Activity =>
Locate all lines in the data below that hold "mbind" and show them.

Records supplied =>
(* ===== verification/NuGetSign.v ===== *)
(** NuGet signatures: what the reader of a signature content finds in a written
    one, the cut of a signed package, and signing a package and verifying it.
    The definitions are in [NuGet]. *)

From S2P Require Import Prelude.
From S2P Require Import RustStr.
From S2P Require Import Find.
From S2P Require Import Base64.
From S2P Require Import PeDigest.
From S2P Require Import AppxTail.
From S2P Require Import AppxParts.
From S2P Require Import AppxDigest.
From S2P Require Import ZipWrite.
From S2P Require Import NuGet.
(** ** Expansion computes the texts *)

(** The pattern [p] with [q] after it. *)
Fixpoint app_pat (p q : pat) : pat :=
  match p with
  | PEnd => q
  | PChar c p => PChar c (app_pat p q)
  | PGroup g p => PGroup g (app_pat p q)
  | PSpan a b p => PSpan a b (app_pat p q)
  end.
Lemma print_app p q : print (app_pat p q) = print p ++ print q.
Proof. induction p as [|c p IH|g p IH|a b p IH]; cbn; rewrite ?IH, <- ?app_assoc; try done; by rewrite <- ?app_assoc. Qed.
Lemma app_pat_ok p q : pat_ok true p → pat_ok false q → pat_ok false (app_pat p q).
Proof. intros Hp Hq. induction p as [|c p IH|g p IH|a b p IH]; cbn in *; naive_solver. Qed.
Lemma cross_app xs ys zs : cross (xs ++ ys) zs = cross xs zs ++ cross ys zs.
Proof. unfold cross. by rewrite bind_app. Qed.
Lemma cross_unit ys : cross [[]] ys = ys.
Proof. unfold cross. cbn. rewrite app_nil_r. by rewrite (list_fmap_ext _ id), list_fmap_id. Qed.
Lemma cross_prefix x xs ys : cross (app x <$> xs) ys = app x <$> cross xs ys.
Proof.
  unfold cross. induction xs as [|y xs IH]; [done|]. rewrite fmap_cons, !bind_cons, fmap_app, IH. f_equal.
  rewrite <- list_fmap_compose. apply list_fmap_ext. intros i z _. cbn. by rewrite <- app_assoc.
Qed.
Lemma cross_assoc xs ys zs : cross (cross xs ys) zs = cross xs (cross ys zs).
Proof.
  induction xs as [|x xs IH]; [done|]. change (cross (x :: xs) ys) with ((app x <$> ys) ++ cross xs ys).
  change (cross (x :: xs) (cross ys zs)) with ((app x <$> cross ys zs) ++ cross xs (cross ys zs)).
  by rewrite cross_app, IH, cross_prefix.
Qed.
Lemma denote_app p q : denote (app_pat p q) = cross (denote p) (denote q).
Proof.
  induction p as [|c p IH|g p IH|a b p IH]; cbn [app_pat denote]; [by rewrite cross_unit| |by rewrite IH, cross_assoc..].
  rewrite IH. symmetry. apply (cross_prefix [c]).
Qed.
Lemma denote_members g : denote_alts g = members g ≫= denote.
Proof. induction g as [p|p g IH]; cbn; [by rewrite app_nil_r|by rewrite IH]. Qed.
Lemma collect_all_Ok {A B C} (f : A → option (outcome (list B))) (t : C → A) (h : C → list B) xs :
  (∀ x, x ∈ xs → f (t x) = Some (Ok (h x))) → collect_all f (t <$> xs) = Some (Ok (xs ≫= h)).
Proof.
  induction xs as [|x xs IH]; intros Hf; [done|]. rewrite fmap_cons. cbn [collect_all]. rewrite Hf by (by left). cbn [then_].
  rewrite IH by (intros y Hy; apply Hf; by right). done.
Qed.
Lemma members_ok g p : alts_ok g → p ∈ members g → pat_ok true p ∧ (opening (print p) <= opening (print_alts g))%nat.
Proof.
  induction g as [q|q g IH]; cbn [alts_ok print_alts members].
  - by intros ? ->%list_elem_of_singleton.
  - intros [Hq Hg]. rewrite opening_app, opening_cons. change (44 =? 123) with false.
    intros [->|Hin]%elem_of_cons; [split; [done|lia]|]. destruct (IH Hg Hin). split; [done|lia].
Qed.
Lemma literal_opening l : literal l → opening l = 0%nat.
Proof.
  intros Hl. apply opening_none. intros Hin. eapply Forall_forall in Hl; [|exact Hin]. apply Hl.
  apply (bool_decide_unpack _). by vm_compute.
Qed.
Lemma first_brace_split l body rest : literal l →
  (∀ s' idx' start' depth', 0 < depth' →
     first_brace_from (body ++ s') idx' start' depth' false = first_brace_from s' (idx' + len body) start' depth' false) →
  first_brace (l ++ 123 :: body ++ 125 :: rest) = Ok (Some (len l, len l + 1 + len body)).
Proof.
  intros Hl Hbody. unfold first_brace. rewrite first_brace_literal by done. cbn [first_brace_from].
  change (123 =? 92) with false. change (123 =? 123) with true. change (0 =? 0) with true. cbn iota. rewrite Hbody by lia.
  cbn [first_brace_from]. change (125 =? 92) with false. change (125 =? 123) with false. change (125 =? 125) with true. cbn iota.
  done.
Qed.
Lemma expand_round fuel l body rest choices : literal l →
  (∀ s' idx' start' depth', 0 < depth' →
     first_brace_from (body ++ s') idx' start' depth' false = first_brace_from s' (idx' + len body) start' depth' false) →
  brace_choices body = Ok choices →
  expand_braces_fuel (S fuel) (l ++ 123 :: body ++ 125 :: rest) =
  collect_all (λ choice, expand_braces_fuel fuel (l ++ choice ++ rest)) choices.
Proof.
  intros Hl Hbody Hc. cbn [expand_braces_fuel]. rewrite first_brace_split by done. cbn [then_].
  pose proof (len_nonneg l). pose proof (len_nonneg body). pose proof (len_nonneg rest).
  assert (len (l ++ 123 :: body ++ 125 :: rest) = len l + 1 + len body + 1 + len rest) as Hlen
    by (rewrite len_app, len_cons, len_app, len_cons; lia).
  rewrite !index_range_in by lia. cbn [mbind outcome_bind].
  replace (sub (l ++ 123 :: body ++ 125 :: rest) 0 (len l)) with l by (by rewrite sub_app_l, sub_full by lia).
  replace (sub (l ++ 123 :: body ++ 125 :: rest) (len l + 1) (len l + 1 + len body)) with body.
  - rewrite Hc. cbn [mbind outcome_bind then_].
    replace (sub (l ++ 123 :: body ++ 125 :: rest) (len l + 1 + len body + 1) (len (l ++ 123 :: body ++ 125 :: rest))) with rest; [done|].
    replace (l ++ 123 :: body ++ 125 :: rest) with ((l ++ 123 :: body ++ [125]) ++ rest)
      by (rewrite <- app_assoc; cbn; by rewrite <- app_assoc).
    rewrite sub_app_r by (rewrite len_app, len_cons, len_app, len_cons, len_nil; lia).
    symmetry. transitivity (sub rest 0 (len rest)); [|apply sub_full].
    f_equal; slen; lia.
  - symmetry. replace (l ++ 123 :: body ++ 125 :: rest) with ((l ++ [123]) ++ body ++ 125 :: rest) by (by rewrite <- app_assoc).
    rewrite sub_app_r by (rewrite len_app, len_cons, len_nil; lia). rewrite sub_app_l by (slen; lia).
    transitivity (sub body 0 (len body)); [|apply sub_full].
    f_equal; slen; lia.
Qed.
Lemma span_texts_literal start end_ t : t ∈ span start end_ → literal t.
Proof.
  unfold span. destruct (parse_i64 start); [|by intros ?%elem_of_nil]. destruct (parse_i64 end_); [|by intros ?%elem_of_nil].
  intros (n & -> & _)%list_elem_of_fmap. apply Forall_forall. intros c Hc%padded_chars Hin.
  apply list_elem_of_In in Hin. change (chars "{}\") with [123; 125; 92] in Hin. cbn in Hin. lia.
Qed.
Lemma expand_prints fuel : ∀ p l, literal l → pat_ok false p → (opening (print p) < fuel)%nat →
  expand_braces_fuel fuel (l ++ print p) = Some (Ok (app l <$> denote p)).
Proof.
  induction fuel as [|fuel IH]; [lia|]. induction p as [|c p IHp|g p _|a b p _]; intros l Hl Hp Hf.
  - cbn [expand_braces_fuel]. unfold first_brace. rewrite first_brace_literal by done. cbn. by rewrite app_nil_r.
  - destruct Hp as (Hc & _ & Hp). replace (l ++ print (PChar c p)) with ((l ++ [c]) ++ print p) by (by rewrite <- app_assoc).
    rewrite IHp; [|apply Forall_app; split; [done|by constructor]|done|].
    + cbn [denote]. rewrite <- list_fmap_compose. do 2 f_equal. apply list_fmap_ext. intros i z _. cbn. by rewrite <- app_assoc.
    + cbn [print] in Hf. rewrite opening_cons in Hf. lia.
  - destruct Hp as (Hg & Hr & Hp). cbn [print] in *. rewrite opening_cons, opening_app, opening_cons in Hf. cbn in Hf.
    rewrite (expand_round _ _ _ _ (print <$> members g)); [|done|intros; by apply (proj2 first_brace_pass)|by apply brace_choices_members].
    rewrite (collect_all_Ok _ print (λ q, app l <$> denote (app_pat q p))).
    + cbn [denote]. do 2 f_equal. rewrite denote_members. induction (members g) as [|q qs IHq]; [done|].
      rewrite !bind_cons, IHq, cross_app, fmap_app, denote_app. done.
    + intros q Hq. destruct (members_ok g q Hg Hq) as [Hqok Hqle]. rewrite <- print_app.
      apply IH; [done|by apply app_pat_ok|]. rewrite print_app, opening_app. lia.
  - destruct Hp as (Ha & Hb & Hp). cbn [print] in *. rewrite opening_cons, opening_app, opening_cons in Hf. cbn [Z.eqb] in Hf.
    rewrite (expand_round _ _ _ _ (id <$> span a b)); [|done|intros; apply first_brace_literal; by apply span_body_literal|].
    + rewrite (collect_all_Ok _ id (λ t, app l <$> (app t <$> denote p))).
      * cbn [denote]. do 2 f_equal. unfold cross. induction (span a b) as [|t ts IHt]; [done|]. by rewrite !bind_cons, IHt, fmap_app.
      * intros t Ht. cbn [id]. rewrite app_assoc. rewrite IH; [| |done|cbn in Hf; lia].
        -- rewrite <- list_fmap_compose. do 2 f_equal. apply list_fmap_ext. intros i z _. cbn. by rewrite <- app_assoc.
        -- apply Forall_app. split; [done|by eapply span_texts_literal].
    + unfold brace_choices. rewrite range_choices_span by done. by rewrite list_fmap_id.
Qed.
(** C37: A pattern written in the grammar expands to the texts it denotes, in
    order: every alternative of a list and every number of a span, followed by
    every text of the rest. *)
Theorem expand_braces_denotes p : pat_ok false p → expand_braces (print p) = Some (Ok (denote p)).
Proof.
  intros Hp. unfold expand_braces. rewrite (expand_prints _ p []); [|constructor|done|lia].
  do 2 f_equal. by rewrite (list_fmap_ext _ id), list_fmap_id.
Qed.
(** lib/{net{6,8}.0,tools}/file{08..10}.dll *)
Definition toy_chars (s : string) (p : pat) : pat := foldr PChar p (chars s).
Definition toy_pattern : pat :=
  toy_chars "lib/" (PGroup (More (toy_chars "net" (PGroup (More (toy_chars "6" PEnd) (One (toy_chars "8" PEnd))) (toy_chars ".0" PEnd)))
    (One (toy_chars "tools" PEnd))) (toy_chars "/file" (PSpan (chars "08") (chars "10") (toy_chars ".dll" PEnd)))).
Lemma expand_braces_denotes_witness :
  expand_braces (chars "lib/{net{6,8}.0,tools}/file{08..10}.dll") =
  Some (Ok (chars <$> ["lib/net6.0/file08.dll"; "lib/net6.0/file09.dll"; "lib/net6.0/file10.dll"; "lib/net8.0/file08.dll";
    "lib/net8.0/file09.dll"; "lib/net8.0/file10.dll"; "lib/tools/file08.dll"; "lib/tools/file09.dll"; "lib/tools/file10.dll"]%string)).
Proof.
  change (chars "lib/{net{6,8}.0,tools}/file{08..10}.dll") with (print toy_pattern).
  rewrite (expand_braces_denotes toy_pattern); [by vm_compute|].
  repeat split; try (by eexists); try (by apply (bool_decide_unpack _); vm_compute).
Defined.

Solution for this task =>
  rewrite !index_range_in by lia. cbn [mbind outcome_bind].
  - rewrite Hc. cbn [mbind outcome_bind then_].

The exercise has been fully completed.